It seemed apparent by watching the monkeys that some of the remaining force in the blocked state resulted from the action of unblocked, proximal muscles that was inappropriately registered by the wrist force transducer. Unfortunately, quantifying the magnitude of this effect is difficult. The magnitude of EMG from the blocked muscles was very near the noise level; its reduction from the normal level was greater than the corresponding reduction in force (ANOVA, p≪0.001). For monkey T, the average ratio of the EMG between the normal and blocked MVC tests in nine sessions was only 1.5% for the major wrist and digit flexors. The results for monkey A (for which the nerve blocks were done without implanted canulae; see supplementary materials, “Methods S1”) were similar, with the exception of flexor carpi radialis (FCR). For monkey A, the average blocked EMG activity in flexor digitorum profundus (FDP), flexor digitorum superficialis (FDS), flexor carpi ulnaris (FCU), and palmaris longus (PaL) was only 3% of normal. In contrast, the remaining FCR EMG varied from 20 to 80% or normal, in part because there may have been significant electrical crosstalk from the nearby unblocked brachioradialis.
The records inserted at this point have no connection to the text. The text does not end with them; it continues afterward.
Lemma page_step_spec endpoint data_key page_size page total_pages all w :
  page = 1 \/ (exists n, total_pages = JNum n) ->
  exists r w' evs,
    page_step endpoint data_key page_size page total_pages all w = (r, w', evs)
    /\ cfg w' = cfg w
    /\ step_ok page total_pages all r evs.
Proof.
  intros Htp.
  destruct (make_request_fetch (base_url (cfg w) ++ endpoint)
              (page_params page page_size) 3 w)
    as (j & w1 & e1 & R1 & Hc1 & Hev1 & Hf).
  assert (Hf' : (fetches e1 = [] /\ j = JNull)
                \/ (exists req, fetches e1 = [(req, j)]
                     /\ req_url req = (base_url (cfg w) ++ endpoint)
                     /\ req_params req = page_params page page_size /\ True)).
  { destruct Hf as [Hf|(req & ? & ? & ? & _)]; [left; assumption|].
    right. exists req. auto. }
  destruct (page_fetch_facts _ _ _ _ Hev1 j Hf')
    as (Hitems & Hpages & Hwf & Hw & Hpc & Hpf).
  clear Hf Hf' Hev1.
  unfold page_step, bind at 1 2, get_world. rewrite R1. cbv beta iota.
  unfold items_taken in Hitems.
  destruct (truthy j) eqn:Tj; cbv beta iota delta [negb].
  2:{ exists (Ok (Break all)), w1,
        (e1 ++ [EvLog ERROR (MPageFailed data_key page)])%list.
      split; [reflexivity|]. split; [assumption|].
      exists 0%nat. split; [lia|]. unfold collected.
      rewrite items_fetched_app, pages_fetched_app, pages_collected_app,
        pages_failed_app, writes_app, Hitems, Hpages, Hpc, Hpf, Hw.
      simpl. rewrite !app_nil_r, Z.add_0_r.
      repeat split; try reflexivity; auto. }
  simpl in Hitems.
  assert (Hbad : wf_envelope j = false ->
                 forall tail, bodies_wf (e1 ++ tail) = false).
  { intros Hj tail. rewrite bodies_wf_app, Hwf, Hj. reflexivity. }
  destruct (is_object j) eqn:Oj.
  2:{ destruct (not_object_raises data_key j page total_pages all w1 Oj)
        as [E1 E2].
      assert (Hj : wf_envelope j = false)
        by (unfold wf_envelope; rewrite Tj; destruct j; try discriminate;
            reflexivity).
      destruct (page =? 1); unfold bind; cbv beta iota.
      - rewrite E1. do 3 eexists. split; [reflexivity|].
        split; [assumption|]. split; [discriminate|]. cbn [app]. auto.
      - unfold ret. rewrite E2. do 3 eexists. split; [reflexivity|].
        split; [assumption|]. split; [discriminate|]. cbn [app]. auto. }
  destruct j as [| | | | |kvs]; try discriminate. clear Oj.
  unfold wf_envelope in Hbad. rewrite Tj in Hbad. simpl in Hbad.
  fold (field kvs "lastPage" (JNum 1)) in Hbad.
  unfold py_get in Hitems. fold (field kvs "totalCount" (JNum 0)) in Hitems.
  fold (field kvs "items" (JArr [])) in Hitems.
  set (tc := field kvs "totalCount" (JNum 0)) in *.
  set (iv := field kvs "items" (JArr [])) in *.
  assert (Hrest : forall tp pre,
    (page =? 1) && py_eq_int tc 0 = false ->
    (page = 1 -> tp = field kvs "lastPage" (JNum 1)) ->
    (page <> 1 -> tp = total_pages) ->
    pages_collected pre = [] -> pages_failed pre = [] -> writes pre = [] ->
    fetches pre = [] ->
    exists r e2,
      take_items (JObj kvs) page tp all w1 = (r, w1, e2)
      /\ step_ok page total_pages all r (e1 ++ pre ++ e2)).
  { intros tp pre Hz Htp1 Htpn Hpc' Hpf' Hw' Hfe'. rewrite Hz in Hitems.
    assert (Hpre_items : items_fetched pre = [])
      by (unfold items_fetched; rewrite Hfe'; reflexivity).
    assert (Hpre_pages : pages_fetched pre = [])
      by (unfold pages_fetched; rewrite Hfe'; reflexivity).
    rewrite take_items_object. fold iv.
    destruct (py_iter iv) as [items|x] eqn:Hiter.
    2:{ do 2 eexists. split; [reflexivity|]. split.
        - destruct iv; simpl in Hiter; inversion Hiter; discriminate.
        - apply Hbad. apply andb_false_iff. right.
          subst iv. unfold field in Hiter.
          destruct (dict_get "items" kvs) as [v|];
            [destruct v; simpl in Hiter; try discriminate; reflexivity
            |simpl in Hiter; discriminate]. }
    cbv zeta.
    destruct (py_int_ge page tp) as [last|x] eqn:Hge.
    2:{ do 2 eexists. split; [reflexivity|]. split.
        - destruct tp; simpl in Hge; inversion Hge; discriminate.
        - destruct (Z.eq_dec page 1) as [P1|P1].
          + apply Hbad. apply andb_false_iff. left.
            rewrite (Htp1 P1) in Hge. unfold field in *.
            destruct (dict_get "lastPage" kvs) as [v|];
              [destruct v; simpl in Hge; try discriminate; reflexivity
              |simpl in Hge; discriminate].
          + destruct Htp as [Htp|(n & Htp)]; [contradiction|].
            rewrite (Htpn P1), Htp in Hge. discriminate. }
    assert (Hobs : forall tail,
      fetches tail = [] -> pages_failed tail = [] -> writes tail = [] ->
      pages_collected tail = [] ->
      collected page all (all ++ items)
        (e1 ++ pre ++
         EvLog INFO (MPageCollected page tp (Datatypes.length items))
         :: tail) 1).
    { intros tail Hft Hpft Hwt Hpct. unfold collected.
      assert (Hti : items_fetched tail = [])
        by (unfold items_fetched; rewrite Hft; reflexivity).
      assert (Htp' : pages_fetched tail = [])
        by (unfold pages_fetched; rewrite Hft; reflexivity).
      change (EvLog INFO (MPageCollected page tp (Datatypes.length items))
              :: tail)
        with ([EvLog INFO (MPageCollected page tp (Datatypes.length items))]
              ++ tail)%list.
      rewrite !items_fetched_app, !pages_fetched_app, !pages_collected_app,
        !pages_failed_app, !writes_app, Hitems, Hpages, Hpc, Hpf, Hw,
        Hpre_items, Hpre_pages, Hpc', Hpf', Hw', Hti, Htp', Hpft, Hwt, Hpct.
      unfold pages_from. simpl. rewrite !app_nil_r, Z.add_0_r, Nat.add_0_r.
      repeat split; try reflexivity; auto. }
    destruct last.
    - do 2 eexists. split; [reflexivity|].
      exists 1%nat. split; [lia|].
      apply (Hobs []); reflexivity.
    - do 2 eexists. split; [reflexivity|].
      split; [apply (Hobs [EvSleep (1 # 2)]); reflexivity|].
      split.
      { rewrite !pages_failed_app, Hpf, Hpf'. reflexivity. }
      destruct (Z.eq_dec page 1) as [P1|P1].
      + rewrite (Htp1 P1) in *. subst page.
        destruct (field kvs "lastPage" (JNum 1)) as [|b|n| | |];
          simpl in Hge; try discriminate.
        * destruct b; simpl in Hge; discriminate.
        * exists n. split; [reflexivity|]. split; [|intros; congruence].
          inversion Hge as [Hge'].
          destruct (Z.geb_spec 1 n); [discriminate|lia].
      + destruct Htp as [Htp|(n & Htp)]; [contradiction|].
        rewrite (Htpn P1), Htp in *. exists n. split; [reflexivity|].
        split; [|reflexivity]. simpl in Hge. inversion Hge as [Hge'].
        destruct (Z.geb_spec page n); [discriminate|lia]. }
  destruct (page =? 1) eqn:P1; unfold bind; cbv beta iota.
  - rewrite read_totals_object. fold tc. simpl in Hrest, Hitems.
    destruct (py_eq_int tc 0) eqn:Z0.
    + unfold ret. do 3 eexists. split; [reflexivity|]. split; [assumption|].
      exists 1%nat. split; [lia|]. unfold collected.
      cbn [app].
      rewrite ?items_fetched_app, ?pages_fetched_app, ?pages_collected_app,
        ?pages_failed_app, ?writes_app, Hitems, Hpages, Hpc, Hpf, Hw.
      unfold pages_from. simpl. rewrite ?app_nil_r, Z.add_0_r.
      repeat split; try reflexivity; auto.
    + apply Z.eqb_eq in P1.
      destruct (Hrest (field kvs "lastPage" (JNum 1))
                  [EvLog INFO
                     (MTotals data_key tc (field kvs "lastPage" (JNum 1)))])
        as (r & e2 & Ht & Hok); auto; try reflexivity;
        [intros; contradiction|].
      rewrite Ht. do 3 eexists. split; [reflexivity|]. split; [assumption|].
      exact Hok.
  - apply Z.eqb_neq in P1. unfold ret.
    destruct (Hrest total_pages []) as (r & e2 & Ht & Hok);
      auto; try reflexivity; [intros; contradiction|].
    rewrite Ht. do 3 eexists. split; [reflexivity|]. split; [assumption|].
    exact Hok.
Qed.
Even this small level of EMG might, nevertheless, have accounted for a disproportionate amount of the remaining force. However, if this had been a significant effect, the magnitude of the remaining force, which varied across sessions, should have been related to the magnitude of the remaining EMG. This was not the case for any of the muscles from either monkey (R2<0.08; p>0.24). This logic leads us to conclude that the remaining force in the blocked state was primarily due to unblocked muscles, and that the estimated MVC force in the blocked state was probably overestimated (see supplementary materials, “Methods S1”).
With the FES system active, MVC increased above the blocked level to 25% and 33% of normal for monkeys A and T, respectively. The differences between the Blocked and FES MVCs were significant (paired t-tests, p≪.03 monkey A; p = .001 monkey T). Unless otherwise noted, all subsequent force-related results are expressed relative to the Blocked MVC.
Beyond simply generating larger forces, the brain-controlled FES system allowed both monkeys to grade the amount of force they produced as would be necessary for a useful clinical application. Figure 3 shows a short time segment of the force generated by monkey T during an FES session in which four distinct wrist force targets (three flexion and one extension) were presented. A video clip of the performance in a similar session is included in the supplementary material (“Brain Controlled FES S1”). In this particular session, the monkey controlled the stimulus-driven activity of PaL, FDS, FCU, and FDP. The rectangles in Figure 3 indicate the upper and lower force limits of the targets and the timing of their presentation. The force had to be maintained within a target for 0.5 seconds for a trial to be a success (open rectangles). The 25 neurons used for control were clearly modulated during force generation. The individual patterns are difficult to discern at this time scale, but some variety across neurons and across trials can be appreciated. At the bottom of the figure are shown the pulse widths of the stimuli derived from this neural discharge that were used to activate the wrist flexor FCU.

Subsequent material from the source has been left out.